神様は私を愛しすぎです!

そんなおはらい町を通り抜け、紬は母に手を引かれながら歩いていく。鳥居をくぐり、いつも参拝する時に使う道を通っていく。

「お待ちしておりました」

しばらく歩いて行くと、袴姿の年配の女性が立ち入り禁止と書かれた札の近くに立っていた。母が頭を下げ、紬もペコリと頭を下げる。

「紬、こちらは伊勢神宮の祭主さんやで」

「えっ!?伊勢神宮のトップの人!?」

伊勢神宮には、他の神社にはない神職が存在する。それは、祭主と大宮司という存在だ。

祭主は、かつて制度化されていた天皇の代理としてお仕えする斎王の役割を兼ねているため、元皇族の女性が任命される。そして、祭主を支えるのが大宮司だ。

伊勢神宮のトップの人を目の前にし、紬は緊張が高まる。それが伝わったのか、祭主はニコリと微笑んだ。
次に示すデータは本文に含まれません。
(** * Spark SQL string functions of velox/functions/sparksql/String.h

    A shallow embedding of the substring / trim / search functions and the
    properties the specification states about them.

    Buffers are lists of bytes; a pointer into a buffer is an offset (a [Z])
    from the buffer's [data()]; [size_t] and [int32_t] values are integers
    with their wrap-around written out. *)

From Stdlib Require Import ZArith List Bool Lia Strings.Byte.
From Stdlib Require Strings.String.
Import String.StringSyntax.
Import ListNotations.

Local Open Scope Z_scope.

(* ================================================================== *)
(** ** Machine integers *)

Module Int.

Definition INT32_MIN : Z := - 2 ^ 31.
Definition INT32_MAX : Z := 2 ^ 31 - 1.
Definition UINT32_MAX : Z := 2 ^ 32 - 1.

(** [std::string_view::npos], the largest [size_t]. *)
Definition npos : Z := 2 ^ 64 - 1.

Definition in_int32 (x : Z) : Prop := INT32_MIN <= x <= INT32_MAX.

(** Two's-complement reduction of an integer to [int32_t]. *)
Definition wrap32 (x : Z) : Z := (x + 2 ^ 31) mod 2 ^ 32 - 2 ^ 31.

(** Reduction of an integer to [size_t] (64 bits, unsigned). *)
Definition wrap64 (x : Z) : Z := x mod 2 ^ 64.

(** [__builtin_add_overflow(a, b, &r)] on [int32_t]: the flag and the
    wrapped sum. *)
Definition add_overflow (a b : Z) : bool * Z :=
  (negb ((INT32_MIN <=? a + b) && (a + b <=? INT32_MAX)), wrap32 (a + b)).

End Int.
Import Int.

(* ================================================================== *)
(** ** Buffers and [std::string_view] *)

Definition bytes := list byte.

(** [s.size()] / [s.length()]. *)
Definition size (s : bytes) : Z := Z.of_nat (List.length s).

(** [s.empty()]. *)
Definition empty (s : bytes) : bool := size s =? 0.

(** The byte a pointer at offset [off] of [s] points to. *)
Definition byte_at (s : bytes) (off : Z) : byte := nth (Z.to_nat off) s x00.

(** [std::string_view(s.data() + off, len)]: the bytes the view covers.
    Bytes past the end of the buffer are not part of the model. *)
Definition sv_make (s : bytes) (off len : Z) : bytes :=
  firstn (Z.to_nat len) (skipn (Z.to_nat off) s).

Fixpoint bytes_eqb (a b : bytes) : bool :=
  match a, b with
  | [], [] => true
  | x :: a', y :: b' => Byte.eqb x y && bytes_eqb a' b'
  | _, _ => false
  end.

(** [d] is a prefix of [s]: the comparison [find] and [rfind] make at one
    candidate position. *)
Fixpoint prefixb (d s : bytes) : bool :=
  match d, s with
  | [], _ => true
  | x :: d', y :: s' => Byte.eqb x y && prefixb d' s'
  | _ :: _, [] => false
  end.

(** The match test at position [i]: [d] occurs in [s] starting at [i]. *)
Definition match_at (s d : bytes) (i : nat) : bool :=
  (i <=? List.length s)%nat && prefixb d (skipn i s).

(** Lowest offset in [s] at which [d] occurs. *)
Fixpoint find_list (d s : bytes) : option nat :=
  if prefixb d s then Some O
  else match s with
       | [] => None
       | _ :: s' => option_map S (find_list d s')
       end.

(** [s.find(d, pos)]: the lowest [xpos >= pos] with
    [xpos + d.size() <= s.size()] at which [d] occurs, else [npos]. *)
Definition sv_find (s d : bytes) (pos : Z) : Z :=
  if size s <? pos then npos
  else match find_list d (skipn (Z.to_nat pos) s) with
       | Some k => pos + Z.of_nat k
       | None => npos
       end.

(** Highest candidate position [<= k] at which [d] occurs in [s]. *)
Fixpoint rfind_down (s d : bytes) (k : nat) : option nat :=
  if prefixb d (skipn k s) then Some k
  else match k with
       | O => None
       | S k' => rfind_down s d k'
       end.

(** [s.rfind(d, pos)]: the highest [xpos <= pos] with
    [xpos + d.size() <= s.size()] at which [d] occurs, else [npos]. *)
Definition sv_rfind (s d : bytes) (pos : Z) : Z :=
  if size s <? size d then npos
  else match rfind_down s d (Z.to_nat (Z.min pos (size s - size d))) with
       | Some k => Z.of_nat k
       | None => npos
       end.

(** [s.substr(pos, n)]: throws [std::out_of_range] ([None]) when
    [pos > s.size()]. *)
Definition sv_substr (s : bytes) (pos n : Z) : option bytes :=
  if size s <? pos then None
  else Some (sv_make s pos (Z.min n (size s - pos))).

(** Membership of one byte in a byte set given as a string. *)
Definition byte_in (set : bytes) (b : byte) : bool := existsb (Byte.eqb b) set.

(** Lowest offset whose byte is not in [set]. *)
Fixpoint first_not_of (set s : bytes) : option nat :=
  match s with
  | [] => None
  | b :: s' => if byte_in set b then option_map S (first_not_of set s')
               else Some O
  end.

(** [s.find_first_not_of(set)]. *)
Definition sv_find_first_not_of (s set : bytes) : Z :=
  match first_not_of set s with
  | Some k => Z.of_nat k
  | None => npos
  end.

(** [s.find_last_not_of(set)]: the highest offset whose byte is not in
    [set]; the scan is the forward one on the reversed buffer. *)
Definition sv_find_last_not_of (s set : bytes) : Z :=
  match first_not_of set (rev s) with
  | Some k => size s - 1 - Z.of_nat k
  | None => npos
  end.

(* ================================================================== *)
(** ** Results *)

(** What a function leaves in its [out_type<Varchar>]: the empty marker, or
    a non-owning view ([setNoCopy]) given by its offset from the [data()]
    of the first string argument and its size. *)
Inductive out_type : Type :=
| setEmpty
| setNoCopy (offset sz : Z).

(** The bytes a result denotes, read from the buffer it aliases. *)
Definition bytes_of (input : bytes) (r : out_type) : bytes :=
  match r with
  | setEmpty => []
  | setNoCopy off n => sv_make input off n
  end.

(** The view lies inside the buffer. *)
Definition in_bounds (input : bytes) (r : out_type) : bool :=
  match r with
  | setEmpty => true
  | setNoCopy off n => (0 <=? off) && (0 <=? n) && (off + n <=? size input)
  end.

(** Buffers of the engine: [StringView] keeps its size in a [uint32_t]. *)
Definition view_size (s : bytes) : Prop := size s <= UINT32_MAX.

(** Strings of the dialect have at most [INT32_MAX] bytes, the range of
    the [int32_t] that [SubstrFunction] keeps the character count in. *)
Definition spark_size (s : bytes) : Prop := size s <= INT32_MAX.

(** Byte strings of examples. *)
Definition bs (s : String.string) : bytes := String.list_byte_of_string s.
Arguments bs s%_string_scope.

(* ================================================================== *)
(** ** BytewisePredicates: contains, startsWith, endsWith *)

Definition ContainsFunction_call (str pattern : bytes) : bool :=
  negb (sv_find str pattern 0 =? npos).

(** [None] stands for the exception [substr] throws on a bad position. *)
Definition StartsWithFunction_call (str pattern : bytes) : option bool :=
  let str1 := str in
  let str2 := pattern in
  if size str1 <? size str2 then Some false
  else option_map (fun p => bytes_eqb p str2) (sv_substr str1 0 (size str2)).

Definition EndsWithFunction_call (str pattern : bytes) : option bool :=
  let str1 := str in
  let str2 := pattern in
  if size str1 <? size str2 then Some false
  else option_map (fun p => bytes_eqb p str2)
         (sv_substr str1 (wrap64 (size str1 - size str2)) (size str2)).

(* ================================================================== *)
(** ** DelimiterSplitter: substring_index *)

Section SubstringIndex.

Variables (strView delimView : bytes) (count : Z).

(** The loop of the branch [count > 0], from the state [(n, index)].
    [fuel] bounds the number of iterations; [count] of them suffice. *)
Fixpoint find_loop (fuel : nat) (n index : Z) : Z :=
  match fuel with
  | O => index
  | S fuel' =>
      if n <? count then
        let n := wrap32 (n + 1) in
        let index := sv_find strView delimView index in
        if index =? npos then index
        else
          let index := if n <? count then wrap64 (index + 1) else index in
          find_loop fuel' n index
      else index
  end.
「緊張しなくても大丈夫です。きっとアマテラス様も気に入ってくださいますよ」

「アマテラス様……」

紬は緊張でいっぱいになる。アマテラス様は、とても美しい太陽の女神様だと神話には書かれていた。そして母も、「素敵な女神様やで〜」と話していたが、神様であることは間違いない。変なことを言ってしまわないか、緊張が増してしまう。